Safe warning or spoiler alert;) – this is NOT a popular cookbook or a magical quick fix for fitness freaks! This is a serious, non-fiction research and advice book on eating habits. Just wanted to clarify that!
Non-fiction can be difficult to read, especially if you are looking for a quick solution to your problem. There are no quick solutions to health problems, but there are lasting ones. As the author generously shares with readers his research into how food and our eating habits influence each and every single part of our body (hormones, blood, skin, muscles…), it is impossible not to be aware of how much we are influenced by it. And not only physically, because our energy levels affect our daily activities.
The book provides lots of information gained through research which is explained in detail, providing links, charts and documented sources, which might make it very useful for medical students, people interested in and learning about nutrition and medicine, as well as those whose illnesses have forced them into using so many pharmaceutical cures that they are looking for a less lab-created, and more natural chemical changes for their bodies. The author himself being a cancer survivor makes him a credible source. I agree that we can solve lots of our health issues by eating better and changing our routines.

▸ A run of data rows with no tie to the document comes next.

(** C2 (as amended). In any state the tab can be in, while connected, two
    invocations of a device's arm/disarm handler bring its flag and icon
    back to what they were and issue exactly two POSTs: one ARM and one
    DISARM command of the device, the ARM command first when the device
    started disarmed, the DISARM command first when it started armed. *)
Theorem toggle_twice (d : Device) (e1 e2 : Event) (srv1 srv2 : Server) (st : State) :
  reachable st ->
  api_connected (self st) = true ->
  let st2 := exec (arm_handler d e2) srv2 (exec (arm_handler d e1) srv1 st) in
  armed (self st2) (flag_of d) = armed (self st) (flag_of d)
  /\ icon (toggle (self st2) (button_of d)) = icon (toggle (self st) (button_of d))
  /\ posted st2
     = (posted st
          ++ map (command_post (self st))
               (if armed (self st) (flag_of d) then [DISARM d; ARM d]
                else [ARM d; DISARM d]))%list.
Proof.
  intros Hreach Hc; cbv zeta; unfold exec.
  pose proof (reachable_icon_agrees st Hreach d) as Hagree; unfold icon_agrees in Hagree.
  pose proof (arm_handler_connected d e1 srv1 st Hc) as E1.
  unfold run in E1; rewrite E1; simpl snd; clear E1.
  remember (after_post (error_label d) (toggled d (self st))
              (command_post (self st) (toggle_command d (self st))) srv1 st)
    as st1 eqn:Est1.
  assert (H1 : posted st1
               = (posted st ++ [command_post (self st) (toggle_command d (self st))])%list
               /\ (self st1 = toggled d (self st)
                   \/ exists e, self st1 = logged e (toggled d (self st)))).
  { subst st1; apply after_post_self. }
  destruct H1 as [Hp1 Hs1].
  destruct (toggled_once d _ _ Hs1) as (Hf1 & Hi1 & Hc1 & Hcfg1).
  rewrite Hc in Hc1.
  pose proof (arm_handler_connected d e2 srv2 st1 Hc1) as E2.
  unfold run in E2; rewrite E2; simpl snd; clear E2.
  destruct (after_post_self (error_label d) (toggled d (self st1))
              (command_post (self st1) (toggle_command d (self st1))) srv2 st1)
    as [Hp2 Hs2].
  destruct (toggled_once d _ _ Hs2) as (Hf2 & Hi2 & _ & _).
  split; [ | split].
  - rewrite Hf2, Hf1; apply negb_involutive.
  - rewrite Hi2, Hf1, Hagree. destruct (armed (self st) (flag_of d)); reflexivity.
  - rewrite Hp2, Hp1, <- app_assoc; f_equal.
    unfold command_post, toggle_command; rewrite Hcfg1, Hf1.
    destruct (armed (self st) (flag_of d)); reflexivity.
Qed.
(** * api/generate.js: the /api/generate relay, embedded and verified

    The file embeds the two functions of [src/api/generate.js]:

    - [fetchWithRetry], the retry loop around [fetch] with exponential
      backoff and jitter;
    - [handler], the serverless entry point that validates the request,
      calls the upstream model through [fetchWithRetry] and shapes the
      answer.

    JavaScript values are a small inductive type, numbers are IEEE-754
    binary64 ([float], the kernel's primitive floats), exceptions and the
    observable effects (calls of [fetch], timers, console lines, the manual
    [JSON.parse]) are threaded by a small monad that carries the number of
    [fetch] calls and [Math.random] draws made so far and emits a trace. *)

From Stdlib Require Import ZArith List String Ascii Bool Lia Floats.
From Stdlib Require Import DecimalString.
Import ListNotations.

Local Open Scope string_scope.
Local Open Scope Z_scope.
Local Open Scope list_scope.
Local Set Warnings "-register-all".

(** ** JavaScript values *)

Inductive JsVal : Type :=
| JUndefined
| JNull
| JBool (b : bool)
| JNum (x : float)
| JStr (s : string)
| JArr (items : list JsVal)
| JObj (fields : list (string * JsVal)).
(** * BOON (Binary Object Notation): a shallow embedding of the codec

    The development follows the TypeScript sources of [packages/boon]:
    - [shared/buffer.ts]   : the bounds-checked [BinaryReader];
    - [constants.ts]       : type tags, magic number, integer bounds;
    - [common-keys.ts]     : the static dictionary of frequent object keys;
    - [encode/encoder.ts]  : the fixed-width-scheme encoder with the
                             optional per-message string table;
    - [decode/decoder.ts]  : the eager decoder;
    - [decode/stream.ts]   : the event-streaming decoder;
    - the BOON v2 module   : the simplified zigzag/varint scheme.

    Conventions of the model.
    - A byte is a [Z] in [0, 256); a byte buffer is a [list Z].
    - A JavaScript string is represented by its UTF-8 bytes, carried in a
      Rocq [string]; [TextEncoder.encode] and [TextDecoder.decode] are then
      the two conversions between [string] and [list Z].  Replacement of
      ill-formed sequences and stripping of a leading byte-order mark by
      [TextDecoder] are outside the model.
    - A JavaScript number is either integer-valued ([NInt z], the case in
      which [Number.isInteger] answers true; negative zero is identified
      with zero) or not ([NFloat bits], the IEEE-754 binary64 pattern of a
      non-integer, infinite or NaN value).
    - A JavaScript object is an association list in property order;
      [obj[key] = value] is [obj_set].  The reordering of integer-like
      property names and the special property [__proto__] are outside the
      model.
    - Thrown exceptions are the [Throw] case of [Result]. *)

From Stdlib Require Import ZArith List String Ascii Bool Lia Arith.
From Stdlib Require Import DecimalString HexadecimalString.
Import ListNotations.

Set Warnings "-register-all".
Local Open Scope Z_scope.

(* ================================================================== *)
(** ** Exceptions and the result monad *)

Inductive Error : Type :=
  | RangeError (msg : string)          (* "Buffer underflow: ..." of the reader *)
  | SyntaxError (msg : string)         (* decoder-side format errors *)
  | TypeError (msg : string)           (* "Unsupported value type: ..." *)
  | PlainError (msg : string)          (* [new Error(...)] of the v2 module *)
  | InvalidMagicError
  | UnsupportedVersionError (version : Z)
  | TruncatedDataError
  | UnknownTagError (tag : Z)
  | UnexpectedBreakError
  | InvalidUtf8Error
  | OutOfFuel.                         (* recursion bound of the model reached *)

Inductive Result (A : Type) : Type :=
  | Ok (a : A)
  | Throw (e : Error).
Arguments Ok {A} a.
Arguments Throw {A} e.

Definition bind {A B : Type} (m : Result A) (k : A -> Result B) : Result B :=
  match m with
  | Ok a => k a
  | Throw e => Throw e
  end.

Declare Scope result_scope.
Delimit Scope result_scope with result.
Notation "'let*' x ':=' m 'in' k" :=
  (bind m (fun x => k))
  (at level 10, x pattern, m at level 100, k at level 200) : result_scope.
Local Open Scope result_scope.

(** The errors that report missing input: the reader's
    [RangeError('Buffer underflow: ...')] and the v2 [TruncatedDataError]. *)
Definition starts_with_underflow (msg : string) : bool :=
  String.prefix "Buffer underflow" msg.

Definition is_truncated_data (e : Error) : bool :=
  match e with
  | RangeError msg => starts_with_underflow msg
  | TruncatedDataError => true
  | _ => false
  end.

Definition throws_truncated {A : Type} (r : Result A) : bool :=
  match r with
  | Throw e => is_truncated_data e
  | Ok _ => false
  end.

(* ================================================================== *)
(** ** Strings and bytes *)

Definition byte_of_ascii (a : ascii) : Z := Z.of_N (N_of_ascii a).
Definition ascii_of_byte (b : Z) : ascii := ascii_of_N (Z.to_N b).

(** [textEncoder.encode] *)
Definition textEncoder_encode (s : string) : list Z :=
  map byte_of_ascii (list_ascii_of_string s).

(** [textDecoder.decode] *)
Definition textDecoder_decode (bytes : list Z) : string :=
  string_of_list_ascii (map ascii_of_byte bytes).

(** [s.length]: the number of UTF-16 code units of the string whose UTF-8
    bytes are [s].  A continuation byte adds nothing, the lead byte of a
    four-byte sequence adds a surrogate pair, any other byte adds one. *)
Definition utf16_units (b : Z) : Z :=
  if b <? 0x80 then 1
  else if b <? 0xC0 then 0
  else if b <? 0xF0 then 1
  else 2.

Definition js_length (s : string) : Z :=
  fold_right (fun b acc => utf16_units b + acc) 0 (textEncoder_encode s).

Definition byteLength (s : string) : Z :=
  Z.of_nat (List.length (textEncoder_encode s)).

(** The decimal text of an integer, as template literals and [String(n)]
    print it. *)
Definition decimal (z : Z) : string :=
  DecimalString.NilZero.string_of_int (Z.to_int z).

(** [n.toString(16)] *)
Definition toString16 (z : Z) : string :=
  HexadecimalString.NilZero.string_of_int (Z.to_hex_int z).

(** A key made of [n] copies of one character ([c.repeat(n)]). *)
Definition repeat_char (c : ascii) (n : nat) : string :=
  string_of_list_ascii (repeat c n).
(** The statements [uxListRemove] and [listREMOVE_ITEM] share. *)
Lemma wp_remove_body s m l r i (Q : unit → list_store → Prop) :
  rep s m → m !! l = Some r → i ∈ r_items r →
  (∀ s', rep s' (<[l := ring_remove i r]> m) → same_items s s' → Q tt s') →
  wp (listREMOVE_ITEM i) Q s.
Proof.
  intros Hrep Hm Hin HQ. pose proof (rep_lists s m Hrep l r Hm) as Hrl.
  pose proof (end_present s m l r Hrep Hm) as HpE.
  pose proof (before_after i _ Hin) as Heq.
  pose proof (ring_cont s m l r Hrep Hm i Hin) as Hc.
  pose proof (contOf_present s i l Hc) as Hpi.
  destruct (path_mid s (PEnd l) (PItem <$> before i (r_items r)) (PItem <$> after i (r_items r))
    (PItem i)) as [[Hui Hiu] [Hiv Hvi]].
  { pose proof (rl_path _ _ _ Hrl) as Hp. rewrite Heq, fmap_app in Hp. apply Hp. }
  change (prev_node (PEnd l) (PItem <$> before i (r_items r)))
    with (prev_of l (before i (r_items r))) in *.
  change (next_node (PEnd l) (PItem <$> after i (r_items r)))
    with (next_of l (after i (r_items r))) in *.
  set (u := prev_of l (before i (r_items r))) in *.
  set (v := next_of l (after i (r_items r))) in *.
  assert (present s u = true) as Hpu by (by eapply nextOf_present).
  assert (present s v = true) as Hpv by (by eapply prevOf_present).
  assert (v ≠ PItem i) as Hvne.
  { subst v. destruct (next_of_cases l (after i (r_items r))) as [->|(j & -> & Hj)]; [done|].
    intros [= ->]. destruct (remove_NoDup i _ Hin (rl_nodup _ _ _ Hrl)). set_solver. }
  unfold listREMOVE_ITEM. apply wp_bind, wp_get_item; [done|]. intros it Hit.
  apply wp_bind. eapply (wp_deref _ l).
  { with_strategy transparent [contOf] (unfold contOf in Hc). by rewrite Hit in Hc. }
  do 2 kstep. rewrite Hiu, Hiv. do 2 kstep.
  rewrite prevOf_upd_prev, decide_False, Hiu by done. kstep.
  rewrite nextOf_upd_prev, Hiv. kstep.
  apply wp_bind, wp_get_list; [kpresent|]. intros x Hx.
  assert (pxIndex x = Some (idx_ptr l (r_index r))) as ->.
  { eapply indexOf_list; [done|]. autorewrite with klist. apply Hrl. }
  set (s1 := upd_next u (Some v) (upd_prev v (Some u) s)).
  assert (∃ s2, wp
    (if bool_decide (Some (idx_ptr l (r_index r)) = Some (PItem i))
     then let* prev := get_prev (Some (PItem i)) in set_list l (λ x, x <| pxIndex := prev |>)
     else retM ()) (λ _ s', s' = s2) s1 ∧
    removed s (upd_count l (λ n, wrap32 (n - 1)) (upd_cont i None s2)) l i u v
      (Some (idx_ptr l (r_index (ring_remove i r)))) ∧
    present s2 (PItem i) = true ∧ present s2 (PEnd l) = true) as (s2 & Hwp & Hrem & Hp1 & Hp2).
  { simpl. case_bool_decide as Hidx.
    - assert (r_index r = Some i) as Hri by (destruct (r_index r); simpl in *; congruence).
      rewrite decide_True by done. rewrite idx_ptr_last. fold u.
      exists (upd_index l (Some u) s1). subst s1. split_and!; [|split|kpresent|kpresent].
      + kstep. autorewrite with klist. rewrite prevOf_upd_prev, decide_False, Hiu by done.
        apply wp_set_index; [kpresent|done].
      + split; intros; by autorewrite with klist.
      + intros p. autorewrite with klist. rewrite nextOf_upd_next by kpresent.
        by autorewrite with klist.
      + intros p. autorewrite with klist. by rewrite prevOf_upd_prev by kpresent.
      + intros j. autorewrite with klist. rewrite contOf_upd_cont by kpresent.
        by autorewrite with klist.
      + intros l'. by autorewrite with klist.
      + intros l'. autorewrite with klist. rewrite indexOf_upd_index by kpresent.
        by autorewrite with klist.
    - rewrite decide_False.
      2:{ intros Hri. rewrite Hri in Hidx. by apply Hidx. }
      exists s1. subst s1. split_and!; [done|split|kpresent|kpresent].
      + split; intros; by autorewrite with klist.
      + intros p. autorewrite with klist. rewrite nextOf_upd_next by kpresent.
        by autorewrite with klist.
      + intros p. autorewrite with klist. by rewrite prevOf_upd_prev by kpresent.
      + intros j. autorewrite with klist. rewrite contOf_upd_cont by kpresent.
        by autorewrite with klist.
      + intros l'. by autorewrite with klist.
      + intros l'. autorewrite with klist. case_decide; [|done]. subst. apply Hrl. }
  apply wp_bind. eapply wp_mono; [apply Hwp|]. intros [] ? ->. simpl.
  kstep. apply wp_set_count; [kpresent|].
  apply HQ; [by eapply rep_removed|]. apply same_data_items, Hrem.
Qed.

I have been gifted this book in return for an honest review and welcomed the topic, as I too have been looking for a way to change some of my dietary issues. Although I would have liked a bit more personal writing approach from the author (simply because I belong to the general population without a medical background, and especially because his biography shows that this is his own personal experience), Ifound some of his research and explanations very interesting, useful and informative. For instance, the author explains the effects of salt in our bodies really clearly and effectively, as well as the connection of cortisol and stress, and does not only dwell on sugars, as most diet books do. Sections concerning diabetes were quite useful to me, having experienced it during pregnancy and having friends who suffer from it. The average reader might be prone to more photos and less science, but this is not a popular dietary recipe book, offering magical solutions with bombastic advertisement vocabulary. This book will not coax or cajole you with cute pictures or marketing persuasion – the author shares objectively all he has learned, and offers you his own solution, and it is up to you to try and see if the diet fits you. Do not read this for fun – read it to learn and question.
And even though I personally would slightly disagree with the author on the matter of exercise;), I believe this meticulous research into the way food affects our body’s strengths, health and longevity will find its target readers and prove to be a highly useful source of data and advice.